JLL Income Property Trust has acquired South San Diego Distribution Center for $158.5 million from an affiliate of the Murphy Development Company. The three-building property totals 665,000 square feet, and it is 96% leased to eight tenants.
JLL purchased the property with the assumption of an in-place, $72.5 million first mortgage at 3.18% fixed-rate. The mortgage is interest only for another four years with a maturity in 2031. In addition, JLL issued $75 million in Operating Partnership units to the sellers. The remainder of the purchase was funded with cash on hand.

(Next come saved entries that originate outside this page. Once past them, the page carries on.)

(* ===== verification/HexInstance.v ===== *)
(** * A concrete hexadecimal codec

    An instance of the [PrefixHex] interface with its laws: [0x] followed by
    two lower-case digits per byte.  The theorems hold for every codec with
    the laws; the concrete examples use this one. *)

From S2P Require Import Prelude Text Address.

Definition hex_digit (n : Z) : ascii :=
  ascii_of_nat (Z.to_nat (if Z.ltb n 10 then n + 48 else n + 87)).
Definition hex_value (c : ascii) : option Z :=
  let n := Z.of_nat (nat_of_ascii c) in
  if Z.leb 48 n && Z.leb n 57 then Some (n - 48)%Z
  else if Z.leb 97 n && Z.leb n 102 then Some (n - 87)%Z
  else if Z.leb 65 n && Z.leb n 70 then Some (n - 55)%Z
  else None.

Fixpoint digits (bs : list Z) : string :=
  match bs with
  | [] => ""
  | b :: bs => String (hex_digit (b / 16)) (String (hex_digit (b mod 16)) (digits bs))
  end.
Fixpoint undigits (s : string) : option (list Z) :=
  match s with
  | EmptyString => Some []
  | String h (String l s) =>
      x ← hex_value h; y ← hex_value l; bs ← undigits s; Some ((16 * x + y)%Z :: bs)
  | _ => None
  end.

Global Instance std_prefix_hex : PrefixHex := {|
  hex_encode bs := String "0" (String "x" (digits bs));
  hex_decode s :=
    match s with
    | String "0" (String "x" s) => undigits s
    | _ => None
    end;
|}.

Lemma hex_value_range c x : hex_value c = Some x → (0 ≤ x < 16)%Z.
Proof.
  unfold hex_value. intros. repeat case_match; simplify_eq;
    repeat match goal with H : _ && _ = true |- _ => apply andb_true_iff in H as [??] end; lia.
Qed.

Lemma nibbles (P : Z → Prop) : (∀ n, n < 16 → P (Z.of_nat n)) → ∀ x, (0 ≤ x < 16)%Z → P x.
Proof. intros HP x Hx. rewrite <-(Z2Nat.id x) by lia. apply HP. lia. Qed.

Lemma hex_value_digit x : (0 ≤ x < 16)%Z → hex_value (hex_digit x) = Some x.
Proof. revert x. apply nibbles. intros n Hn. do 16 (destruct n as [|n]; [done|]). lia. Qed.
Lemma hex_digit_is x : (0 ≤ x < 16)%Z → is_hex_digit (hex_digit x) = true.
Proof. revert x. apply nibbles. intros n Hn. do 16 (destruct n as [|n]; [done|]). lia. Qed.

Lemma byte_nibbles b : is_byte b → (0 ≤ b / 16 < 16)%Z ∧ (0 ≤ b mod 16 < 16)%Z.
Proof.
  intros [??]. split; [|by apply Z.mod_pos_bound]. split; [by apply Z.div_pos|].
  by apply Z.div_lt_upper_bound.
Qed.

Lemma undigits_digits bs : Forall is_byte bs → undigits (digits bs) = Some bs.
Proof.
  induction 1 as [|b bs Hb _ IH]; [done|]. apply byte_nibbles in Hb as [H1 H2]. simpl.
  rewrite !hex_value_digit by done. simpl. rewrite IH. simpl.
  by rewrite <-Z.div_mod by done.
Qed.

Lemma undigits_bytes n s bs : String.length s ≤ n → undigits s = Some bs → Forall is_byte bs.
Proof.
  revert s bs. induction n as [|n IH]; intros [|h [|l s]] bs Hn Hu; simplify_eq/=; try done; try lia.
  destruct (hex_value h) as [x|] eqn:Hx; simplify_eq/=.
  destruct (hex_value l) as [y|] eqn:Hy; simplify_eq/=.
  destruct (undigits s) as [bs'|] eqn:Hs; simplify_eq/=.
  apply hex_value_range in Hx, Hy. constructor; [unfold is_byte; lia|]. eapply IH; [|done]. lia.
Qed.

Global Instance std_prefix_hex_laws : PrefixHexLaws.
Proof.
  split.
  - apply undigits_digits.
  - intros s bs. simpl. intros Hd. repeat case_match; try done. by eapply undigits_bytes.
  - intros bs Hbs. exists (digits bs). split; [done|].
    induction Hbs as [|b bs Hb _ [IH Hl]]; simpl; [done|].
    apply byte_nibbles in Hb as [H1 H2]. rewrite !hex_digit_is by done. simpl in *. split; [done|lia].
Qed.
(* ===== verification/Gas.v ===== *)
(** * Gas: the cost table and the meter

    Models [meow-vm/src/gas_schedule.rs], [gas_meter.rs] and the error type
    [error.rs] of the VM. *)

From S2P Require Import Prelude Address VmTypes.

(** ** VM errors ([error.rs]) *)
Module VmError.
Inductive t :=
  | Aborted (code : Z) (message : string)
  | ArithmeticOverflow
  | ArityMismatch (function : string) (got local_count : nat)
  | CallStackOverflow (max : nat)
  | DivisionByZero
  | EqOnLinearType (name : string)
  | InvalidJumpTarget (pc : nat) (offset : Z)
  | LinearFieldOverwrite (field : string)
  | NativeError (msg : string)
  | NativeFunctionCallDirect (name : string)
  | OutOfGas (spent limit : Z)
  | PrivateFunction (name : string)
  | SlotOverwrite (slot : nat)
  | StackUnderflow
  | TooManyDepModules (max : nat)
  | TypeError (msg : string)
  | UndefinedField (type_name field : string)
  | UndefinedFunction (name : string)
  | UndefinedStruct (name : string)
  | UndefinedVariable (slot : nat)
  | UseAfterMove (msg : string).
End VmError.

(** ** The gas schedule *)
Record GasSchedule := mkGasSchedule {
  push_primitive : Z;
  push_str : Z;
  load_store : Z;
  load_field : Z;
  store_field : Z;
  add_sub_mul : Z;
  div : Z;
  mod_ : Z;
  compare : Z;
  logic : Z;
  new_struct_base : Z;
  new_struct_per_field : Z;
  get_field : Z;
  stack_cost : Z;
  jump : Z;
  call_cost : Z;
  return_ : Z;
  make_tuple_per_element : Z;
  unpack_tuple_per_element : Z;
  unpack_struct_per_field : Z;
}.

(** [impl Default for GasSchedule]. *)
Definition GasSchedule_default : GasSchedule := {|
  push_primitive := 1;
  push_str := 2;
  load_store := 1;
  load_field := 2;
  store_field := 5;
  add_sub_mul := 2;
  div := 5;
  mod_ := 5;
  compare := 2;
  logic := 1;
  new_struct_base := 10;
  new_struct_per_field := 2;
  get_field := 3;
  stack_cost := 1;
  jump := 2;
  call_cost := 20;
  return_ := 2;
  make_tuple_per_element := 1;
  unpack_tuple_per_element := 1;
  unpack_struct_per_field := 1;
|}.

(** [GasSchedule::cost_of].  The multiplications are by vector lengths, far
    below the 64-bit range. *)
Definition cost_of (g : GasSchedule) (instr : Instruction.t) : Z :=
  match instr with
  | Instruction.PushBool _ | Instruction.PushU64 _ | Instruction.PushAddress _ =>
      push_primitive g
  | Instruction.PushStr _ => push_str g
  | Instruction.Load _ | Instruction.Store _ => load_store g
  | Instruction.LoadField _ _ => load_field g
  | Instruction.StoreField _ _ => store_field g
  | Instruction.Add | Instruction.Sub | Instruction.Mul => add_sub_mul g
  | Instruction.Div => div g
  | Instruction.Mod => mod_ g
  | Instruction.Eq | Instruction.Ne | Instruction.Lt
  | Instruction.Le | Instruction.Gt | Instruction.Ge => compare g
  | Instruction.Not | Instruction.And | Instruction.Or => logic g
  | Instruction.NewStruct _ field_names =>
      (new_struct_base g + Z.of_nat (length field_names) * new_struct_per_field g)%Z
  | Instruction.GetField _ => get_field g
  | Instruction.Pop | Instruction.Dup => stack_cost g
  | Instruction.Jump _ | Instruction.JumpIf _ | Instruction.JumpIfNot _ => jump g
  | Instruction.Call _ => call_cost g
  | Instruction.Return => return_ g
  | Instruction.MakeTuple n => (Z.of_nat n * make_tuple_per_element g)%Z
  | Instruction.UnpackTuple n => (Z.of_nat n * unpack_tuple_per_element g)%Z
  | Instruction.UnpackStruct _ field_names =>
      (Z.of_nat (length field_names) * unpack_struct_per_field g)%Z
  end.

(** ** The gas meter *)
Record GasMeter := mkGasMeter { limit : Z; spent : Z }.

(** [GasMeter::new], [GasMeter::unlimited], [GasMeter::remaining]. *)
Definition gas_new (limit : Z) : GasMeter := mkGasMeter limit 0.
Definition gas_unlimited : GasMeter := gas_new u64_max.
Definition remaining (g : GasMeter) : Z := saturating_sub (limit g) (spent g).

(** [GasMeter::charge]: the meter is updated on the error path too. *)
Definition charge (g : GasMeter) (cost : Z) : outcome VmError.t () * GasMeter :=
  let new := saturating_add (spent g) cost in
  if bool_decide (new > limit g)%Z
  then (Err (VmError.OutOfGas (limit g) (limit g)), mkGasMeter (limit g) (limit g))
  else (Ok (), mkGasMeter (limit g) new).

(** ** The meter invariant *)
Definition wf_gas (g : GasMeter) : Prop := in_u64 (limit g) ∧ (0 ≤ spent g ≤ limit g)%Z.
Global Instance wf_gas_dec g : Decision (wf_gas g).
Proof. unfold wf_gas. apply _. Defined.

(** [g'] is [g] after spending some more gas. *)
Definition gas_le (g g' : GasMeter) : Prop :=
  limit g' = limit g ∧ (spent g ≤ spent g')%Z ∧ (wf_gas g → wf_gas g').

Global Instance gas_le_preorder : PreOrder gas_le.
Proof.
  split; [by intros g; split_and!|].
  intros g1 g2 g3 (?&?&?) (?&?&?). split_and!; [congruence|lia|auto].
Qed.

Lemma gas_new_wf l : in_u64 l → wf_gas (gas_new l).
Proof. unfold wf_gas, in_u64. simpl. lia. Qed.

(** Every schedule the VM is built with charges nothing negative, and charges
    for the instructions that transfer control. *)
Definition wf_schedule (g : GasSchedule) : Prop :=
  (∀ i, 0 ≤ cost_of g i)%Z ∧ (1 ≤ jump g)%Z ∧ (1 ≤ call_cost g)%Z.

Lemma GasSchedule_default_wf : wf_schedule GasSchedule_default.
Proof. split; [|by split]. intros []; simpl; lia. Qed.

Lemma charge_Ok g cost u g' :
  charge g cost = (Ok u, g') →
  limit g' = limit g ∧ spent g' = Z.min (spent g + cost) u64_max ∧ (spent g' ≤ limit g)%Z.
Proof.
  unfold charge, saturating_add. case_bool_decide; intros ?; simplify_eq/=.
  split_and!; [done..|lia].
Qed.

Lemma charge_spent g cost r g' :
  wf_gas g → (0 ≤ cost)%Z → charge g cost = (r, g') →
  spent g' = Z.min (spent g + cost) (limit g) ∧ limit g' = limit g.
Proof.
  unfold charge, saturating_add, wf_gas, in_u64. intros Hg Hc.
  case_bool_decide; intros ?; simplify_eq/=; lia.
Qed.

Lemma charge_le g cost r g' :
  (0 ≤ cost)%Z → wf_gas g → charge g cost = (r, g') → gas_le g g'.
Proof.
  intros Hc Hg H. apply charge_spent in H as [Hs Hl]; [|done..].
  unfold gas_le, wf_gas, in_u64 in *. rewrite Hl. lia.
Qed.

JLL was attracted to the property due to the strong industrial dynamics in San Diego, which has nearly 200 million square feet of industrial product and limited ability to build more due to geographic barriers. According to JLL, the market has a 3% vacancy rate. The South San Diego Distribution Center is located in Otay Mesa about 1.5 miles from the US-Mexico border and the Otay Mesa Port of Entry, the most active truck border in the California and the second most active in the US.
As a result of the limited supply, industrial rents in San Diego have steadily climbed. In the fourth quarter of 2021, rents increased 5% in the market, according to research from Marcus & Millichap, to $16.80 per square foot. Rents in the market have grown consistently each quarter since the start of the pandemic. As rents have increased each quarter, the vacancy rate has also inched down. In the fourth quarter, San Diego had a 4.4% industrial vacancy rate, down 70 basis points from the previous quarter. The vacancy rate has been on a downward trend since 2019, when the rate peaked at nearly 6%, according to the report.
Although industrial leasing activity has been healthy through the pandemic, investment activity paused in 2020 due to uncertainty. Research from JLL shows that industrial investment was down 50% in 2020, although appetite returned in the third quarter.
With this purchase, JLL now has an aggregate industrial allocation of $1.8 billion, representing about one-third of its industrial portfolio, which includes 53 properties in 12 markets.